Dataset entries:
########

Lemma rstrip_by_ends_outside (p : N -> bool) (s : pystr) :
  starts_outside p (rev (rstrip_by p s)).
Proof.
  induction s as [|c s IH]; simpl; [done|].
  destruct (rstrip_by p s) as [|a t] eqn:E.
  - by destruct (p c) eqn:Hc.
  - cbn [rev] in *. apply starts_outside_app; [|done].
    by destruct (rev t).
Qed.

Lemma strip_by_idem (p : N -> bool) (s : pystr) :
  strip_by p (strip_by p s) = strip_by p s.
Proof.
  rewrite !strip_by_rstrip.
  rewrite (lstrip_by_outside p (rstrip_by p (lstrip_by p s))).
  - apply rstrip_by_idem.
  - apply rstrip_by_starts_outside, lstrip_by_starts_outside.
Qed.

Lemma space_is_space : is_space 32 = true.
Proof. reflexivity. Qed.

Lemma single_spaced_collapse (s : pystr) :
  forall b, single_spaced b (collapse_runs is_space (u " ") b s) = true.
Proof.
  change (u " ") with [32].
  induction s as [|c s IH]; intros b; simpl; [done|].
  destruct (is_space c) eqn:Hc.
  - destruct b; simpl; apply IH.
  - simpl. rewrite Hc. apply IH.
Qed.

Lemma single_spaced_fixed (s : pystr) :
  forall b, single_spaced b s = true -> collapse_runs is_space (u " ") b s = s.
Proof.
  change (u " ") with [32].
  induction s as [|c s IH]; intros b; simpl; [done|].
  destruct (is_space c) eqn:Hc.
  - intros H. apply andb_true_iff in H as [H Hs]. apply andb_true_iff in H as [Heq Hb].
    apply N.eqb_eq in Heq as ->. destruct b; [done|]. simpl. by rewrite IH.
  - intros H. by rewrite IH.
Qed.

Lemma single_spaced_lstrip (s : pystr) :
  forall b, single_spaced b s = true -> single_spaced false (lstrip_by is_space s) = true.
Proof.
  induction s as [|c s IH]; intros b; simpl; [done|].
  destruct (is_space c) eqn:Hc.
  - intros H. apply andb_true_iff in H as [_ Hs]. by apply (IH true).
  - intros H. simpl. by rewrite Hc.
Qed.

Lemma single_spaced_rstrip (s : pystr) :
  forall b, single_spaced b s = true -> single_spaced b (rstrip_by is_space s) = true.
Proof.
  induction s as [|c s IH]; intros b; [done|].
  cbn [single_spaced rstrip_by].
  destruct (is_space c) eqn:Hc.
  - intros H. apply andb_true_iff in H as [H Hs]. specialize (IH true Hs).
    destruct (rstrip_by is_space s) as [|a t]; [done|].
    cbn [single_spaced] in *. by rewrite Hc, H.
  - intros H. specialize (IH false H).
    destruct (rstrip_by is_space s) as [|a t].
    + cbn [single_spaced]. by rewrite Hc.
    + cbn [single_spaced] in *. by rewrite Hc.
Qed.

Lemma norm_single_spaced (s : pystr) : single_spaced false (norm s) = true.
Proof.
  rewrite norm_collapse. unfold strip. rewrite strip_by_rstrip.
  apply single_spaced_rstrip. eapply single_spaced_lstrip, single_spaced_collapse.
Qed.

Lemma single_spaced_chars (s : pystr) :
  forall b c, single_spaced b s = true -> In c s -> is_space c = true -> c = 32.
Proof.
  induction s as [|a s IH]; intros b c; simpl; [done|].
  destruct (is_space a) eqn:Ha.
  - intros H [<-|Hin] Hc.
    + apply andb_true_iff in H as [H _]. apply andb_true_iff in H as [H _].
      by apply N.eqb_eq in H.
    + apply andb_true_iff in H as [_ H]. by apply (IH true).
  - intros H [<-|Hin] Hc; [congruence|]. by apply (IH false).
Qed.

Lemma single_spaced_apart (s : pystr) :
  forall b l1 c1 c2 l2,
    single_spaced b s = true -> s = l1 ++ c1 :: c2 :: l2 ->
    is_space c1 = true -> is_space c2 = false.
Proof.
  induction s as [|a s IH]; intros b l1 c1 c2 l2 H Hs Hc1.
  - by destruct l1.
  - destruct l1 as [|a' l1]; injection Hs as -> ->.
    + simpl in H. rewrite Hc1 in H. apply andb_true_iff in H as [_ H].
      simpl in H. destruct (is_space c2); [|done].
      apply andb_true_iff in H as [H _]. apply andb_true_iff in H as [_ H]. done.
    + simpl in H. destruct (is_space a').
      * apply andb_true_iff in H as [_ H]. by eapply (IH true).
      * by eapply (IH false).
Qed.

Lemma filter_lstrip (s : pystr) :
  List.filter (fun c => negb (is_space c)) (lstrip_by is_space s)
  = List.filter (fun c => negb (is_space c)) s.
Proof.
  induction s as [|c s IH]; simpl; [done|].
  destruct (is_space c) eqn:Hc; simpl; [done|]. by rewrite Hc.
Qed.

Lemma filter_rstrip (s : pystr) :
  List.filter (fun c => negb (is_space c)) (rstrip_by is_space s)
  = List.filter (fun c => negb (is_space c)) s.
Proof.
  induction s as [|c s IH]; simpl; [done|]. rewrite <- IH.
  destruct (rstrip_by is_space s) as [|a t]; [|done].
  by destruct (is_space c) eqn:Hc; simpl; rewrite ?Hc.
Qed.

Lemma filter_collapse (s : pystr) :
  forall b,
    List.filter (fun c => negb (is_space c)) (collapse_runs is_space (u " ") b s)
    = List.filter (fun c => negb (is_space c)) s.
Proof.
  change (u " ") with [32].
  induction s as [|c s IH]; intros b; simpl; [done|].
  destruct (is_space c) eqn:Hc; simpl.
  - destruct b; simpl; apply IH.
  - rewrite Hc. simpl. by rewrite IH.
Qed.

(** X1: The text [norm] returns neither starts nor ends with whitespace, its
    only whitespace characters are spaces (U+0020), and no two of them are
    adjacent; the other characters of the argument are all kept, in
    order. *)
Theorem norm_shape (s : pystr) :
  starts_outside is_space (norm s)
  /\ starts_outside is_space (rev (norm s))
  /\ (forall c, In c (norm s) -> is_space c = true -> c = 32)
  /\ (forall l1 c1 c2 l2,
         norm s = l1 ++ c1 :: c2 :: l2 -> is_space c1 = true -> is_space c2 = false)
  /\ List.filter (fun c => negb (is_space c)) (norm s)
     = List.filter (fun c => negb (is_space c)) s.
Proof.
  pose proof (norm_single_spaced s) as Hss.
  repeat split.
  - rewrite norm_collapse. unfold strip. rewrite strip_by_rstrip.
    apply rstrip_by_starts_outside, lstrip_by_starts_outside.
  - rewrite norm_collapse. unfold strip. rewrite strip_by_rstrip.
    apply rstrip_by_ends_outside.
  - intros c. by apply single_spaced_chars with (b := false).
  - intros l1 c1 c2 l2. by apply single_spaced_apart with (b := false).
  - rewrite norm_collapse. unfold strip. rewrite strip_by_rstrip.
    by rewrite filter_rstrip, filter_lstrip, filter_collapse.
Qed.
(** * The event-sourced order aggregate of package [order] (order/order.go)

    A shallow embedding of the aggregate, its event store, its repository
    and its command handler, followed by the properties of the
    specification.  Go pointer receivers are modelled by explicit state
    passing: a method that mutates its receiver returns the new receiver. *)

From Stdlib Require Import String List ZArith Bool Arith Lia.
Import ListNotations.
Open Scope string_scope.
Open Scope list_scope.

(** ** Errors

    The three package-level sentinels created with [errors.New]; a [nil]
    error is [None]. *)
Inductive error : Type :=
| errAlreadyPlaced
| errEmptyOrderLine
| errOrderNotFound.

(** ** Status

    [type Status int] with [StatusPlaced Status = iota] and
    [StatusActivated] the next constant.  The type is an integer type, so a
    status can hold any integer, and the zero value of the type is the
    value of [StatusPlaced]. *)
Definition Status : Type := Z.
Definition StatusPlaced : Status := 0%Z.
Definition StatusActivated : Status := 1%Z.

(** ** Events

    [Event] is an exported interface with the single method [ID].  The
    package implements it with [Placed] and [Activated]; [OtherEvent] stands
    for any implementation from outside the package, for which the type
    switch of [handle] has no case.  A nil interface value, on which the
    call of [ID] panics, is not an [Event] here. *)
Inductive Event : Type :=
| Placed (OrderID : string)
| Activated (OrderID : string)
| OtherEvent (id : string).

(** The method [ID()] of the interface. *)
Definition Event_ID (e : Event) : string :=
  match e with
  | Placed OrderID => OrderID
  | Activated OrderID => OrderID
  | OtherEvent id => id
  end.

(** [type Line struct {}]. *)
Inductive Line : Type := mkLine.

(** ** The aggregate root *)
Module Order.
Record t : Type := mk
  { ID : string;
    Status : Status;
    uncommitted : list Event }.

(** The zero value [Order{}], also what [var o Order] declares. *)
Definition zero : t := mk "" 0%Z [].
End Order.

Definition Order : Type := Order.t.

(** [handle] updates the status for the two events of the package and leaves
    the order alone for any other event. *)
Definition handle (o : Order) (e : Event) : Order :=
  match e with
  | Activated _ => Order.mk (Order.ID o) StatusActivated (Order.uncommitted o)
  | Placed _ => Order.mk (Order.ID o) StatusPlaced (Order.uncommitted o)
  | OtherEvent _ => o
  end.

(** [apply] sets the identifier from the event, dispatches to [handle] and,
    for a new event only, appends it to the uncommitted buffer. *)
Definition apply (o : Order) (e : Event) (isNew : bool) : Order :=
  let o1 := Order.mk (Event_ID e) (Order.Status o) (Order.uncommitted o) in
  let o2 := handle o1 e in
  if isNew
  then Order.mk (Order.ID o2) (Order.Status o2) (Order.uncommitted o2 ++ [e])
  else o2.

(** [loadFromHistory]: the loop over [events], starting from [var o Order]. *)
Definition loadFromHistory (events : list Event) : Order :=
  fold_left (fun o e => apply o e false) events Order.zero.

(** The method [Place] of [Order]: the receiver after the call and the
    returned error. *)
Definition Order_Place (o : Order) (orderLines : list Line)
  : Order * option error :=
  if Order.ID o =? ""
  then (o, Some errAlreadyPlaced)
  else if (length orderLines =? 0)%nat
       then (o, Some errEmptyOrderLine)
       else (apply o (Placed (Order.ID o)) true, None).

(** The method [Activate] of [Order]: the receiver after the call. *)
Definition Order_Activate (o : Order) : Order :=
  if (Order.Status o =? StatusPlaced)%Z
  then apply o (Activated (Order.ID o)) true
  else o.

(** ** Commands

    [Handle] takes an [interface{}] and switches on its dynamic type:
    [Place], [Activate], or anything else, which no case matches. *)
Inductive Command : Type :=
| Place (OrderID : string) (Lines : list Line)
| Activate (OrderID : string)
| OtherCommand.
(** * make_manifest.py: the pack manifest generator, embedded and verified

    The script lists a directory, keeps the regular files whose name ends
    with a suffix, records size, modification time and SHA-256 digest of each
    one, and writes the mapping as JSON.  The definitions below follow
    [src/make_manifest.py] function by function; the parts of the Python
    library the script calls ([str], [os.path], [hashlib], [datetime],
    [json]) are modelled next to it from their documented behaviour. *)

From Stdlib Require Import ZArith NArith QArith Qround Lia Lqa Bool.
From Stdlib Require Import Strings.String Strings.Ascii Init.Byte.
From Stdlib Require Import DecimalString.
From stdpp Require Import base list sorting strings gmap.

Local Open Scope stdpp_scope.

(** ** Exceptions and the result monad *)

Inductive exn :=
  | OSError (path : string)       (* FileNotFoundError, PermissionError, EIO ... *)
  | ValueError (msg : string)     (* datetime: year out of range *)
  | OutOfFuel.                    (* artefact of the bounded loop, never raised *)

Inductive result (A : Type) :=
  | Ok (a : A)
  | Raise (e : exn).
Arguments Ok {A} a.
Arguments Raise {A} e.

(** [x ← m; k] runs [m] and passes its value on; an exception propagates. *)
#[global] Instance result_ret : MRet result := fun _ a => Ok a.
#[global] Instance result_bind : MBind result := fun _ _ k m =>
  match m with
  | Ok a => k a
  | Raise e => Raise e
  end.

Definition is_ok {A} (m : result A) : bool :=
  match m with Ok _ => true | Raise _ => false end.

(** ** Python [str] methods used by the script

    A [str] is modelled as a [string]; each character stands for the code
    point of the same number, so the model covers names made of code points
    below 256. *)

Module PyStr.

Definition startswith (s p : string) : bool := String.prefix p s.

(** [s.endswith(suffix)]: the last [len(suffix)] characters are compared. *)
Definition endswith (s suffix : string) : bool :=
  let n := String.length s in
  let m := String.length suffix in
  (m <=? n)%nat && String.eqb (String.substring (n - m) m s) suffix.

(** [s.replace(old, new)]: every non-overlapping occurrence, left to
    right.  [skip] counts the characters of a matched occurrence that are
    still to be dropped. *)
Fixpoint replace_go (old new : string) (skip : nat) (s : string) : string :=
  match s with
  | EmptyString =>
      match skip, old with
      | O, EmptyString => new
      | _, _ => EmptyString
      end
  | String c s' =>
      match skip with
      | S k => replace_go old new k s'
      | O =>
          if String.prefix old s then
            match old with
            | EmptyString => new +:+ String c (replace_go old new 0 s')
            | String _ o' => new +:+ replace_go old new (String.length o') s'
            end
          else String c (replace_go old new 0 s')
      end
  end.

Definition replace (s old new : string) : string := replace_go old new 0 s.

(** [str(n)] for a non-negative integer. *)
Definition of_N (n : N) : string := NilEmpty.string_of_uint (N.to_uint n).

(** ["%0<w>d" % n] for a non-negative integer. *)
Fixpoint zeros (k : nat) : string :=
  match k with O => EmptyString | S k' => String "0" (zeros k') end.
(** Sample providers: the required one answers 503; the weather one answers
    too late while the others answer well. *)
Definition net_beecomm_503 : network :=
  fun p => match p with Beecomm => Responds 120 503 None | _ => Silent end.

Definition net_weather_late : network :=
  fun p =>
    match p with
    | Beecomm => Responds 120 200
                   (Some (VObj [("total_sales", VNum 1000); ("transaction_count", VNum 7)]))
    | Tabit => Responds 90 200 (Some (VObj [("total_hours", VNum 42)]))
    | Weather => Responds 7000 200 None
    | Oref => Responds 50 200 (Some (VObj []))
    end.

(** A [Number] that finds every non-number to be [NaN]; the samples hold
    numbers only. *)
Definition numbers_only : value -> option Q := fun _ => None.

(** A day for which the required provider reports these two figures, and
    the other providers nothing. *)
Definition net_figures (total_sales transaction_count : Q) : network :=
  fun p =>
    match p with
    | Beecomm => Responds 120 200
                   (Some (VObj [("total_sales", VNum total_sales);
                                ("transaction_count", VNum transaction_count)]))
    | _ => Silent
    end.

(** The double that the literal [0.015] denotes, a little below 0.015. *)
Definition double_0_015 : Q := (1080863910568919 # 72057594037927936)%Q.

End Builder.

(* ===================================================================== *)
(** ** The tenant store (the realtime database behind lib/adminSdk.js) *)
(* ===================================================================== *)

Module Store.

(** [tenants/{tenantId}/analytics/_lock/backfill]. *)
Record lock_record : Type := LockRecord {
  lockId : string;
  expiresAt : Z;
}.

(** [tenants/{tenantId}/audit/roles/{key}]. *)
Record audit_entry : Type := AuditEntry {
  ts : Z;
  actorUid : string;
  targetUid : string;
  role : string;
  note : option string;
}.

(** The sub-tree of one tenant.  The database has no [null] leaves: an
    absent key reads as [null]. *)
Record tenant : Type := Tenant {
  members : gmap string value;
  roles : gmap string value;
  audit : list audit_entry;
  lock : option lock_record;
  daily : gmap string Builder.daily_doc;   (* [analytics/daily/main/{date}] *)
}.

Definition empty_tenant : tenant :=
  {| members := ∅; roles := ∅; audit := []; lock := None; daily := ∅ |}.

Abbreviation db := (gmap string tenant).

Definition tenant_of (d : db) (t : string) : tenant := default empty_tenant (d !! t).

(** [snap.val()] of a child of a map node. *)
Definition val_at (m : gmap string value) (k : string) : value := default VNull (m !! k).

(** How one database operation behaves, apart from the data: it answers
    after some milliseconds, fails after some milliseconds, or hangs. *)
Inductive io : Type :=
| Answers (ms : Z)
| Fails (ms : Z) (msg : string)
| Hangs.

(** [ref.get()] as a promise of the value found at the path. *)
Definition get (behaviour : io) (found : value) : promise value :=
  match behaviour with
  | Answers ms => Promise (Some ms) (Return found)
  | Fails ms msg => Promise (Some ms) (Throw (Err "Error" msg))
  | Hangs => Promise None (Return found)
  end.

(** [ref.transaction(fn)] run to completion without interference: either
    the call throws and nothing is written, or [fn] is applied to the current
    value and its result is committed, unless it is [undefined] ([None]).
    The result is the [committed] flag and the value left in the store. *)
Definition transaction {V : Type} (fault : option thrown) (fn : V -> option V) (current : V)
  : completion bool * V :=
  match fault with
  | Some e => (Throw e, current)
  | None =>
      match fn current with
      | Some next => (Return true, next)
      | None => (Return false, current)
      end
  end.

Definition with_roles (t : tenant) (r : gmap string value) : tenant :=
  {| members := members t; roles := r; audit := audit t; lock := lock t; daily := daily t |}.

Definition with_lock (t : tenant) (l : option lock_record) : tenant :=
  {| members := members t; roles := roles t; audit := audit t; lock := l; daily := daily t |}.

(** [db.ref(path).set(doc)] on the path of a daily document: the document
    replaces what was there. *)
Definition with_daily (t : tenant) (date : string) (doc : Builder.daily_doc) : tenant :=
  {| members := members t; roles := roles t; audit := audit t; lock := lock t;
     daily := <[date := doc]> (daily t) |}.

########

THE PROBLEM -
From the first line of the data above through the line containing "Lemma single_spaced_fixed (s", repeat each line exactly, and add nothing.

SOLUTION TO THIS TASK -
Lemma rstrip_by_ends_outside (p : N -> bool) (s : pystr) :
  starts_outside p (rev (rstrip_by p s)).
Proof.
  induction s as [|c s IH]; simpl; [done|].
  destruct (rstrip_by p s) as [|a t] eqn:E.
  - by destruct (p c) eqn:Hc.
  - cbn [rev] in *. apply starts_outside_app; [|done].
    by destruct (rev t).
Qed.

Lemma strip_by_idem (p : N -> bool) (s : pystr) :
  strip_by p (strip_by p s) = strip_by p s.
Proof.
  rewrite !strip_by_rstrip.
  rewrite (lstrip_by_outside p (rstrip_by p (lstrip_by p s))).
  - apply rstrip_by_idem.
  - apply rstrip_by_starts_outside, lstrip_by_starts_outside.
Qed.

Lemma space_is_space : is_space 32 = true.
Proof. reflexivity. Qed.

Lemma single_spaced_collapse (s : pystr) :
  forall b, single_spaced b (collapse_runs is_space (u " ") b s) = true.
Proof.
  change (u " ") with [32].
  induction s as [|c s IH]; intros b; simpl; [done|].
  destruct (is_space c) eqn:Hc.
  - destruct b; simpl; apply IH.
  - simpl. rewrite Hc. apply IH.
Qed.

Lemma single_spaced_fixed (s : pystr) :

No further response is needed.